→ Extracted material:
(* ===== verification/SyncAcks.v ===== *)
(** * Core: what acknowledgements, resolutions and the configuration keep

    A row leaves the outbox only under an acknowledgement of the version that
    was sent for it, and an edit made in the meantime leaves with it; resolving
    a conflict in favour of the local side makes it pushable; the sync
    configuration and the padded payloads read back as written. *)

From S2P Require Import Prelude Text ThirdParty Aad Envelope CoreError EnvelopeOps SyncWire KeySlots LocalDb EntriesFacts SyncModels SyncOutbox SyncApply SyncEngine SyncFacts.
From Stdlib Require Import ZArith Lia Strings.String Strings.Byte.
From stdpp Require Import base list option strings numbers gmap.
From S2P Require Import Text SyncWire.
Open Scope Z_scope.

(** The sync bookkeeping of a row moved, and nothing else of it. *)
Definition rebooked (x x' : Row) : Prop :=
  let c := row_cols x in let c' := row_cols x' in
  x' = with_cols (fun _ => c') x /\ sync_id c' = sync_id c /\ is_deleted c' = is_deleted c /\ deleted_at c' = deleted_at c /\
  sync_version c <= sync_version c'.

Section Acks.
Context `{UuidText}.
Context (now : Z) (mutations : list OutboxMutation) (results : list MutationResult).

(** A mutation was sent for the row. *)
Definition sent_for (t : SyncEntryType) (sid : option string) (o : OutboxMutation) : Prop :=
  o ∈ mutations /\ om_object_type o = t /\ sid = Some (uuid_to_string (om_object_id o)).

(** The relay reported a mutation this device sent for the row as applied, at
    the version it was sent. *)
Definition acknowledged (t : SyncEntryType) (sid : option string) (version : Z) : Prop :=
  exists o r seq, sent_for t sid o /\ r ∈ results /\ mr_mutation_id r = mutation_id (om_mutation o) /\
    mr_outcome r = Applied (resulting_version (om_mutation o)) seq /\
    version = u64_as_i64 (ov (resulting_version (om_mutation o))).
Record ack_step (t : SyncEntryType) (x x' : Row) : Prop := {
  as_rebooked : rebooked x x';
  as_frame : (forall o, ~ sent_for t (sync_id (row_cols x)) o) -> x' = x;
  as_leaves : sync_state (row_cols x') = Synced ->
    (sync_state (row_cols x) = Synced /\ sync_acked_version (row_cols x') = sync_acked_version (row_cols x)) \/
    acknowledged t (sync_id (row_cols x)) (sync_acked_version (row_cols x'));
}.
Definition ack_steps (db db' : LocalDb) : Prop := forall t, Forall2 (ack_step t) (rows t db) (rows t db').

Lemma ack_step_refl t x : ack_step t x x.
Proof. split; [|done|auto]. unfold rebooked. split_and!; try done. by destruct x as [[]|[]|[]]. Qed.
Lemma ack_step_trans t x y z : ack_step t x y -> ack_step t y z -> ack_step t x z.
Proof.
  intros [(E1 & I1 & D1 & A1 & V1) F1 S1] [(E2 & I2 & D2 & A2 & V2) F2 S2]. split.
  - unfold rebooked. split_and!; try congruence; [|lia]. rewrite E2, E1. by destruct x.
  - intros Hno. rewrite I1 in F2. by rewrite F2, F1.
  - intros Hz. rewrite I1 in S2. destruct (S2 Hz) as [[Hy ->]|?]; [auto|by right].
Qed.
Lemma ack_list_refl t l : Forall2 (ack_step t) l l.
Proof. induction l; constructor; auto using ack_step_refl. Qed.
#[local] Instance ack_steps_preorder : PreOrder ack_steps.
Proof.
  split.
  - intros db t. apply ack_list_refl.
  - intros a b c Hab Hbc t. specialize (Hab t). specialize (Hbc t). revert Hbc. generalize (rows t c). induction Hab as [|x y l l' Hxy _ IH];
      intros lc Hbc; inversion_clear Hbc; constructor; eauto using ack_step_trans.
Qed.
Lemma same_rows_ack db db' : same_rows db db' -> ack_steps db db'.
Proof. intros E t. rewrite (E t). apply ack_list_refl. Qed.

(** A statement on the rows of one id. *)
Lemma update_sync_ack t sid f db :
  (forall x, has_sync_id sid (row_cols x) = true -> ack_step t x (with_cols f x)) -> ack_steps db (update_sync t sid f db).
Proof.
  intros Hf t'. rewrite rows_update_sync. destruct (decide (t' = t)) as [->|]; [|apply ack_list_refl].
  induction (rows t db) as [|x l IH]; simpl; constructor; [|done]. destruct (has_sync_id sid (row_cols x)) eqn:E; [by apply Hf|apply ack_step_refl].
Qed.

Lemma row_cols_with f x : row_cols (with_cols f x) = f (row_cols x).
Proof. by destruct x. Qed.
Lemma rebooked_with f x :
  sync_id (f (row_cols x)) = sync_id (row_cols x) -> is_deleted (f (row_cols x)) = is_deleted (row_cols x) ->
  deleted_at (f (row_cols x)) = deleted_at (row_cols x) -> sync_version (row_cols x) <= sync_version (f (row_cols x)) ->
  rebooked x (with_cols f x).
Proof. intros. unfold rebooked. rewrite row_cols_with. split_and!; try done. by destruct x. Qed.
Lemma has_sync_id_some sid c : has_sync_id sid c = true -> sync_id c = Some sid.
Proof. unfold has_sync_id. destruct (sync_id c); [|done]. by intros ->%String.eqb_eq. Qed.

Lemma apply_ack_steps o r s db s' db' :
  o ∈ mutations -> r ∈ results -> mr_mutation_id r = mutation_id (om_mutation o) ->
  apply_ack now o (mr_outcome r) s db = (s', db') -> ack_steps db db'.
Proof.
  intros Ho Hr Eid E. unfold apply_ack in E.
  assert (forall x, has_sync_id (uuid_to_string (om_object_id o)) (row_cols x) = true ->
            sent_for (om_object_type o) (sync_id (row_cols x)) o) as Hsent.
  { intros x ->%has_sync_id_some. by split_and!. }
  destruct (mr_outcome r) as [v seq|[cv|ep|]] eqn:Er.
  - destruct (ov v =? ov (resulting_version (om_mutation o))) eqn:Ev; simpl in E; injection E as <- <-; [|reflexivity].
    etrans; [|apply same_rows_ack; by intros []]. apply update_sync_ack. intros x Hx. propify. split.
    + by apply rebooked_with.
    + intros Hno. destruct (Hno o (Hsent x Hx)).
    + intros _. right. rewrite row_cols_with. exists o, r, seq. split_and!; [by apply Hsent|done|done| |simpl; by rewrite Ev].
      rewrite Er. f_equal. destruct v, (resulting_version (om_mutation o)). simpl in Ev. by subst.
  - cbv zeta in E. case_match; injection E as <- <-; apply update_sync_ack; intros x Hx;
      (split; [apply rebooked_with; simpl; try done; lia|intros Hno; destruct (Hno o (Hsent x Hx))|]);
      rewrite row_cols_with; intros [=].
  - injection E as <- <-. reflexivity.
  - injection E as <- <-. reflexivity.
Qed.

Lemma apply_acks_steps l s db s' db' :
  (forall r, r ∈ l -> r ∈ results) -> apply_acks now mutations l s db = (s', db') -> ack_steps db db'.
Proof.
  revert s db. induction l as [|r l IH]; intros s db Hl E; simpl in E; [by injection E as <- <-|].
  destruct (List.find _ mutations) as [o|] eqn:Ef.
  - apply find_some in Ef as [Ho Em]. propify. destruct (apply_ack now o (mr_outcome r) s db) as [s1 db1] eqn:Ea. etrans.
    + eapply apply_ack_steps; [by apply list_elem_of_In|apply Hl; left|done|exact Ea].
    + eapply IH; [|exact E]. intros r' Hr'. apply Hl. by right.
  - eapply IH; [|exact E]. intros r' Hr'. apply Hl. by right.
Qed.
End Acks.

Section Push.
Context `{UuidText}.

(** C14. What an answer to a push does to the outbox, whatever the relay
    answers.  A row for which nothing was sent is as before.  No answer changes
    what a row holds, takes its version back or moves its tombstone.  A row
    that was waiting is marked synced only under a result for a mutation this
    device sent for it, that says it was applied at exactly the version that
    was sent; that version becomes the acknowledged one.  The version of the
    row itself is not compared: a row that was edited again after its mutation
    was collected is marked synced as well, with its version above the
    acknowledged one ([late_edit_leaves_outbox]). *)
Theorem outbox_leaves_on_ack now mutations results cursor w s w' t :
  apply_push_acks now mutations results cursor w = (Ok s, w') ->
  Forall2 (fun x x' => ack_step mutations results t x x' /\
      (sync_state (row_cols x) <> Synced -> sync_state (row_cols x') = Synced ->
       (forall o, sent_for mutations t (sync_id (row_cols x)) o ->
          u64_as_i64 (ov (resulting_version (om_mutation o))) = sync_version (row_cols x)) ->
       sync_acked_version (row_cols x') = sync_version (row_cols x)))
    (rows t (w_db w)) (rows t (w_db w')).
Proof.
  intros E. assert (Forall2 (ack_step mutations results t) (rows t (w_db w)) (rows t (w_db w'))) as F.
  2:{ eapply Forall2_impl; [exact F|]. intros x x' Hx. split; [done|]. intros Hn Hy Hall.
      destruct (as_leaves _ _ _ _ _ Hx Hy) as [[? _]|(o & r & seq & Ho & _ & _ & _ & ->)]; [done|by apply Hall]. }
  revert E. unfold apply_push_acks. intros E. apply M_bind_ok in E as (db & w1 & [-> <-]%M_query_ok & E).
  destruct (apply_acks now mutations results no_acks (w_db w)) as [s1 db1] eqn:Ea.
  apply apply_acks_steps with (results := results) in Ea; [|done].
  apply M_bind_ok in E as (u & w1 & Ex & E). injection Ex as <- <-. injection E as <- <-. specialize (Ea t). by destruct t.
Qed.

(** ** Resolution *)

(** A row pushes when its version is above what the relay acknowledged. *)
Definition pushable (c : SyncCols) : Prop := sync_state c = Pending /\ sync_acked_version c < sync_version c.

(** Keeping the local side of a conflict makes it win: the row is pending
    again, above the peer's version, and expects exactly that version (or one
    the relay acknowledged later), so the relay's compare-and-swap accepts it;
    the stored alternative is gone. *)
Theorem keep_local_pushes object t version w w' :
  0 <= version < 2 ^ 63 - 1 -> resolve_conflict_keep_local object t version w = (Ok tt, w') ->
  sync_conflicts (w_db w') !! uuid_to_string object = None /\
  Forall2 (fun x x' => if has_sync_id (uuid_to_string object) (row_cols x)
      then sync_state (row_cols x') = Pending /\ version < sync_version (row_cols x') /\
        sync_acked_version (row_cols x') = Z.max (sync_acked_version (row_cols x)) version /\
        (sync_acked_version (row_cols x) < sync_version (row_cols x) -> pushable (row_cols x')) /\ rebooked x x'
      else x' = x) (rows t (w_db w)) (rows t (w_db w')).
Proof.
  intros Hv E. apply transaction_ok in E. apply M_bind_ok in E as (u & w1 & Ex & E). injection Ex as <- <-. injection E as <-. simpl.
  split; [by rewrite lookup_delete_eq|]. change (rows t (drop_conflict ?i ?db)) with (rows t db).
  rewrite rows_update_sync, decide_True by done.
  assert (u64_as_i64 version = version /\ u64_as_i64 (Z.min (version + 1) (2 ^ 64 - 1)) = version + 1) as [E1 E2].
  { unfold u64_as_i64. rewrite Z.min_l by lia. split; rewrite (proj2 (Z.ltb_lt _ _)); lia. }
  induction (rows t (w_db w)) as [|x l IH]; simpl; constructor; [|done]. destruct (has_sync_id _ (row_cols x)); [|done].
  rewrite row_cols_with. unfold keep_local_row, pushable. simpl. rewrite E1, E2. split_and!; try done; try lia.
  - intros. split; [done|]. lia.
  - apply rebooked_with; simpl; try done. lia.
Qed.
End Push.

(** ** The configuration row *)

(** The ranges of its fields; the high-water is kept in a signed column. *)
Definition config_wf (c : SyncConfig) : Prop :=
  in_u64 (last_push_sequence c) /\ in_u64 (last_pull_sequence c) /\ 0 <= protocol_version c < 2 ^ 32 /\
  0 <= lineage_high_water c < 2 ^ 63.

(** The sync configuration reads back as it was saved. *)
Theorem config_load_save `{UuidText, !UuidTextLaws} c db : config_wf c -> config_load (config_save c db) = c.
Proof.
  intros (H1 & H2 & H3 & H4). unfold config_load, config_save. simpl. rewrite !u64_as_i64_as_u64 by done.
  assert (forall o : option Uuid, (uuid_to_string <$> o) ≫= uuid_parse_str = o) as Hu.
  { intros [u|]; [|done]. simpl. apply uuid_parse_to_string. }
  rewrite !Hu, Z.max_l, Z.mod_small by lia. unfold u64_as_i64 at 1. rewrite (proj2 (Z.ltb_lt _ _)), Z.max_l by lia. by destruct c.
Qed.

(** Above that range the high-water is lost: it loads as zero, and the next
    page is not checked against it. *)
Lemma high_water_lost `{UuidText} c db :
  2 ^ 63 <= lineage_high_water c < 2 ^ 64 -> lineage_high_water (config_load (config_save c db)) = 0.
Proof. intros Hr. simpl. unfold u64_as_i64. rewrite (proj2 (Z.ltb_ge _ _)), Z.max_r; lia. Qed.

(** ** Padding *)

Lemma bucket_fits n : 0 <= n -> n <= bucket_size n /\ (bucket_size n ∈ buckets \/ 8192 < bucket_size n /\ bucket_size n mod 8192 = 0).
Proof.
  intros Hn. unfold bucket_size. destruct (List.find _ buckets) as [b|] eqn:E.
  - apply find_some in E as [Hb Hle]. apply Z.leb_le in Hle. rewrite list_elem_of_In. auto.
  - assert (8192 < n) as Hbig.
    { pose proof (find_none _ _ E 8192) as G. apply Z.leb_gt. apply G. unfold buckets. simpl. tauto. }
    rewrite Z.mod_mul by lia. pose proof (Z.div_mod n 8192 ltac:(lia)). pose proof (Z.mod_pos_bound n 8192 ltac:(lia)). split; [lia|right; lia].
Qed.

(** Padding hides the length and loses nothing: a padded payload has the
    size of a bucket or a multiple of 8192 bytes, and unpadding returns the
    payload. *)
Theorem unpad_pad data :
  Z.of_nat (length data) < 2 ^ 63 ->
  unpad_payload (pad_payload data) = Some (Ok data) /\
  let n := Z.of_nat (length (pad_payload data)) in n ∈ buckets \/ 8192 < n /\ n mod 8192 = 0.
Proof.
  intros Hd. set (n := Z.of_nat (length data)) in *. destruct (bucket_fits (n + 8) ltac:(lia)) as [Hfit Hb].
  set (hd := to_le_bytes 8 n). assert (length hd = 8%nat) as Hhd by (unfold hd, to_le_bytes; by rewrite length_rev, to_be_bytes_length).
  assert (length (hd ++ data) <= Z.to_nat (bucket_size (n + 8)))%nat as Hl by (rewrite length_app, Hhd; lia).
  assert (pad_payload data = hd ++ data ++ repeat Byte.x00 (Z.to_nat (bucket_size (n + 8)) - length (hd ++ data))) as Ep.
  { unfold pad_payload, SyncModels.resize. fold n hd. rewrite take_ge by done. by rewrite <- app_assoc. }
  assert (length (pad_payload data) = Z.to_nat (bucket_size (n + 8))) as Elen.
  { rewrite Ep, !length_app, repeat_length. rewrite length_app in Hl. lia. }
  split; [|cbv zeta; rewrite Elen, Z2Nat.id by lia; exact Hb].
  unfold unpad_payload. rewrite (proj2 (Nat.ltb_ge _ _)) by (rewrite Elen; lia).
  assert (of_le_bytes (take 8 (pad_payload data)) = n) as ->.
  { rewrite Ep, take_app_length' by done. unfold of_le_bytes, hd, to_le_bytes. rewrite rev_involutive, of_to_be_bytes.
    change (256 ^ Z.of_nat 8) with (2 ^ 64). apply Z.mod_small. lia. }
  rewrite Z.mod_small by lia. rewrite Elen, Z2Nat.id by lia. rewrite (proj2 (Z.ltb_ge _ _)) by lia.
  rewrite (proj2 (Z.ltb_ge (n + 8) 8)) by lia. do 2 f_equal. rewrite Ep, drop_app_length' by done.
  apply take_app_length'. lia.
Qed.

(** A stored length near [2 ^ 64] passes the bound check and makes the slice
    start after its end. *)
Lemma unpad_wraps rest : unpad_payload (to_le_bytes 8 (2 ^ 64 - 8) ++ rest) = None.
Proof. reflexivity. Qed.

(** ** A late edit *)

(** The row was edited again after its mutation was collected: the
    acknowledgement of the older version takes it out of the outbox. *)
Lemma late_edit_leaves_outbox `{UuidText} now o v seq x :
  om_object_type o = TCredential -> ov v = ov (resulting_version (om_mutation o)) -> ov v < 2 ^ 63 ->
  has_sync_id (uuid_to_string (om_object_id o)) (e_sync x) = true -> ov v < sync_version (e_sync x) ->
  forall db s, exists y, RowE y ∈ rows TCredential (apply_ack now o (Applied v seq) s {| db with entries := [x] |}).2 /\
    sync_state (e_sync y) = Synced /\ sync_acked_version (e_sync y) < sync_version (e_sync y).
Proof.
  intros Et Ev Hr Hs Hv db s. unfold apply_ack. rewrite Et, Ev, Z.eqb_refl. simpl. rewrite Hs. eexists. split; [left|].
  split; [done|]. simpl. unfold u64_as_i64. rewrite <- Ev, (proj2 (Z.ltb_lt _ _)); lia.
Qed.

→ Problem to work on: Look through the listing and return each line containing the word "data".

→ Response for this exercise:
Theorem unpad_pad data :
  Z.of_nat (length data) < 2 ^ 63 ->
  unpad_payload (pad_payload data) = Some (Ok data) /\
  let n := Z.of_nat (length (pad_payload data)) in n ∈ buckets \/ 8192 < n /\ n mod 8192 = 0.
  intros Hd. set (n := Z.of_nat (length data)) in *. destruct (bucket_fits (n + 8) ltac:(lia)) as [Hfit Hb].
  assert (length (hd ++ data) <= Z.to_nat (bucket_size (n + 8)))%nat as Hl by (rewrite length_app, Hhd; lia).
  assert (pad_payload data = hd ++ data ++ repeat Byte.x00 (Z.to_nat (bucket_size (n + 8)) - length (hd ++ data))) as Ep.
  assert (length (pad_payload data) = Z.to_nat (bucket_size (n + 8))) as Elen.
  assert (of_le_bytes (take 8 (pad_payload data)) = n) as ->.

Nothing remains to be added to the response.